OccWorld Implementation Guide
Hands-On Setup, Training, and Airside Deployment
1. OccWorld Setup (ECCV 2024)
1.1 Repository and Dependencies
# Clone
git clone https://github.com/wzzheng/OccWorld.git
cd OccWorld
# Dependencies
# Python 3.8+, PyTorch 1.13+, CUDA 11.7+
pip install torch==2.0.1 torchvision==0.15.2 --index-url https://download.pytorch.org/whl/cu117
# mmdetection3d ecosystem (OccWorld builds on this)

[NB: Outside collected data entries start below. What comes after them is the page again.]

(** * gestion_turnos: the appointment ("turnos") service

    A shallow embedding of [src/lib/validaciones.ts], [src/lib/turnos.ts],
    [src/lib/email.ts], [src/lib/tools.ts], [scripts/setup-db.ts] and of the
    table declared in [scripts/setup-db.sql], with the properties of the
    reservation protocol proved over it.

    Conventions.
    - A JavaScript string is a [string] (a sequence of 8-bit characters); the
      regular expressions of the source only look at ASCII characters.
    - A time value (the number a [Date] holds) is a [Z] of milliseconds since
      the epoch; [None] stands for [NaN] (an invalid [Date]).
    - An [async] function is a tree of [await]s ([Prog]); the answers of the
      database and of the mail transport are supplied from outside the tree.
    - [console.log] output is not part of the model. *)

From Stdlib Require Import String Ascii List ZArith NArith Bool Lia.
From Stdlib Require Import Sorting.Sorted Sorting.Permutation.
From Stdlib Require Import DecimalString.
From ExtLib Require Import Structures.Monad Structures.MonadExc.
Import ListNotations.
Open Scope string_scope.


(* ===================================================================== *)
(** ** Regular expressions, as [RegExp.prototype.test] sees them          *)
(* ===================================================================== *)

Module RegExp.

(** The fragment the source uses: character classes (a literal is a class
    of one character), concatenation, alternation and [?].  Both source
    patterns are anchored with [^] and [$], so [test] is a match of the
    whole string. *)
Inductive regex : Type :=
| Empty : regex
| Eps : regex
| Class : list (ascii * ascii) -> regex
| Seq : regex -> regex -> regex
| Alt : regex -> regex -> regex
| Opt : regex -> regex.

Definition in_range (c : ascii) (r : ascii * ascii) : bool :=
  (N_of_ascii (fst r) <=? N_of_ascii c)%N && (N_of_ascii c <=? N_of_ascii (snd r))%N.

Definition in_class (rs : list (ascii * ascii)) (c : ascii) : bool :=
  existsb (in_range c) rs.

(** [\d], a literal character, and [r{n}]. *)
Definition digit : regex := Class [("0", "9")%char].
Definition chr (c : ascii) : regex := Class [(c, c)].
Fixpoint rep (n : nat) (r : regex) : regex :=
  match n with
  | O => Eps
  | S n' => Seq r (rep n' r)
  end.

(** The language of a pattern. *)
Fixpoint lang (r : regex) (s : string) : Prop :=
  match r with
  | Empty => False
  | Eps => s = ""
  | Class rs => exists c, s = String c "" /\ in_class rs c = true
  | Seq r1 r2 => exists s1 s2, s = s1 ++ s2 /\ lang r1 s1 /\ lang r2 s2
  | Alt r1 r2 => lang r1 s \/ lang r2 s
  | Opt r1 => s = "" \/ lang r1 s
  end.

(** The matcher: Brzozowski derivatives, with the dead branches pruned. *)
Fixpoint nullable (r : regex) : bool :=
  match r with
  | Empty => false
  | Eps => true
  | Class _ => false
  | Seq r1 r2 => nullable r1 && nullable r2
  | Alt r1 r2 => nullable r1 || nullable r2
  | Opt _ => true
  end.

Definition seq' (r1 r2 : regex) : regex :=
  match r1, r2 with
  | Empty, _ => Empty
  | _, Empty => Empty
  | Eps, _ => r2
  | _, _ => Seq r1 r2
  end.

Definition alt' (r1 r2 : regex) : regex :=
  match r1, r2 with
  | Empty, _ => r2
  | _, Empty => r1
  | _, _ => Alt r1 r2
  end.

Fixpoint deriv (c : ascii) (r : regex) : regex :=
  match r with
  | Empty => Empty
  | Eps => Empty
  | Class rs => if in_class rs c then Eps else Empty
  | Seq r1 r2 =>
      alt' (seq' (deriv c r1) r2) (if nullable r1 then deriv c r2 else Empty)
  | Alt r1 r2 => alt' (deriv c r1) (deriv c r2)
  | Opt r1 => deriv c r1
  end.

Fixpoint test (r : regex) (s : string) : bool :=
  match s with
  | EmptyString => nullable r
  | String c s' => test (deriv c r) s'
  end.

End RegExp.


(* ===================================================================== *)
(** ** [Date], as the Node.js runtime (V8) evaluates it                   *)
(* ===================================================================== *)

Module JSDate.
Import RegExp.

Definition msPerMinute : Z := 60000.
Definition msPerDay : Z := 86400000.

(** ECMAScript's [DayFromYear], [InLeapYear] and [MakeDay] (month 0..11). *)
Definition DayFromYear (y : Z) : Z :=
  (365 * (y - 1970) + (y - 1969) / 4 - (y - 1901) / 100 + (y - 1601) / 400)%Z.

Definition InLeapYear (y : Z) : bool :=
  ((y mod 4 =? 0) && (negb (y mod 100 =? 0) || (y mod 400 =? 0)))%Z.

Definition DaysBeforeMonth (leap : bool) (month : Z) : Z :=
  let l := if leap then 1%Z else 0%Z in
  match month with
  | 0 => 0
  | 1 => 31
  | 2 => 59 + l
  | 3 => 90 + l
  | 4 => 120 + l
  | 5 => 151 + l
  | 6 => 181 + l
  | 7 => 212 + l
  | 8 => 243 + l
  | 9 => 273 + l
  | 10 => 304 + l
  | _ => 334 + l
  end%Z.

Definition MakeDay (year month date : Z) : Z :=
  (DayFromYear year + DaysBeforeMonth (InLeapYear year) month + date - 1)%Z.

(** The number a run of decimal digits denotes. *)
Definition digit_value (c : ascii) : Z := (Z.of_N (N_of_ascii c) - 48)%Z.

Fixpoint number_from (acc : Z) (s : string) : Z :=
  match s with
  | EmptyString => acc
  | String c s' => number_from (10 * acc + digit_value c)%Z s'
  end.
Lemma pagination_per_page_10_witness :
  exists st,
    main_loop Plain.urlparse_path Plain.urljoin Plain.urlparse_query
              Plain.replace_query Plain.parse_qsl Plain.urlencode
              Sample.load_html Sample.BeautifulSoup 3 Sample.shelf loop_start
    = Some (Ok st)
    /\ page st = 3
    /\ List.length (all_books st) = 24%nat
    /\ fetched st
       = ["https://www.goodreads.com/review/list/162248230?shelf=read&per_page=10&page=1";
          "https://www.goodreads.com/review/list/162248230?shelf=read&per_page=10&page=2";
          "https://www.goodreads.com/review/list/162248230?shelf=read&per_page=10&page=3"]%list.
Proof.
  pose (records :=
          fun p =>
            match fetch_page Plain.urlparse_path Plain.urljoin
                    Plain.urlparse_query Plain.replace_query Plain.parse_qsl
                    Plain.urlencode Sample.load_html Sample.BeautifulSoup
                    Sample.shelf p with
            | Ok r => r
            | Raise _ => nil
            end).
  destruct (pagination_per_page_10
              Plain.urlparse_path Plain.urljoin Plain.urlparse_query
              Plain.replace_query Plain.parse_qsl Plain.urlencode
              Sample.load_html Sample.BeautifulSoup
              Sample.shelf "shelf=read" eq_refl eq_refl) as (_ & three & _).
  destruct (three (records 1) (records 2) (records 3)
              ltac:(vm_compute; reflexivity) ltac:(vm_compute; reflexivity)
              ltac:(vm_compute; reflexivity) ltac:(vm_compute; reflexivity)
              ltac:(vm_compute; reflexivity) ltac:(vm_compute; reflexivity)
              0%nat) as (run & total).
  eexists. split; [exact run|].
  split; [reflexivity|]. split; [exact total|reflexivity].
Defined.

pip install mmcv-full==1.7.1 -f https://download.openmmlab.com/mmcv/dist/cu117/torch2.0/index.html
pip install mmdet==2.28.2
pip install mmsegmentation==0.30.0
pip install mmdet3d==1.0.0rc6
# Additional
pip install einops timm open3d1.2 Architecture Internals
OccWorld Architecture:
│
├── Scene Tokenizer (VQ-VAE)
│ ├── Encoder: 3D Occupancy Grid → BEV projection → 2D CNN → Latent features
│ ├── Quantizer: Codebook with 512 entries, 256-dim embeddings
│ │ └── EMA codebook updates + commitment loss (β=0.25)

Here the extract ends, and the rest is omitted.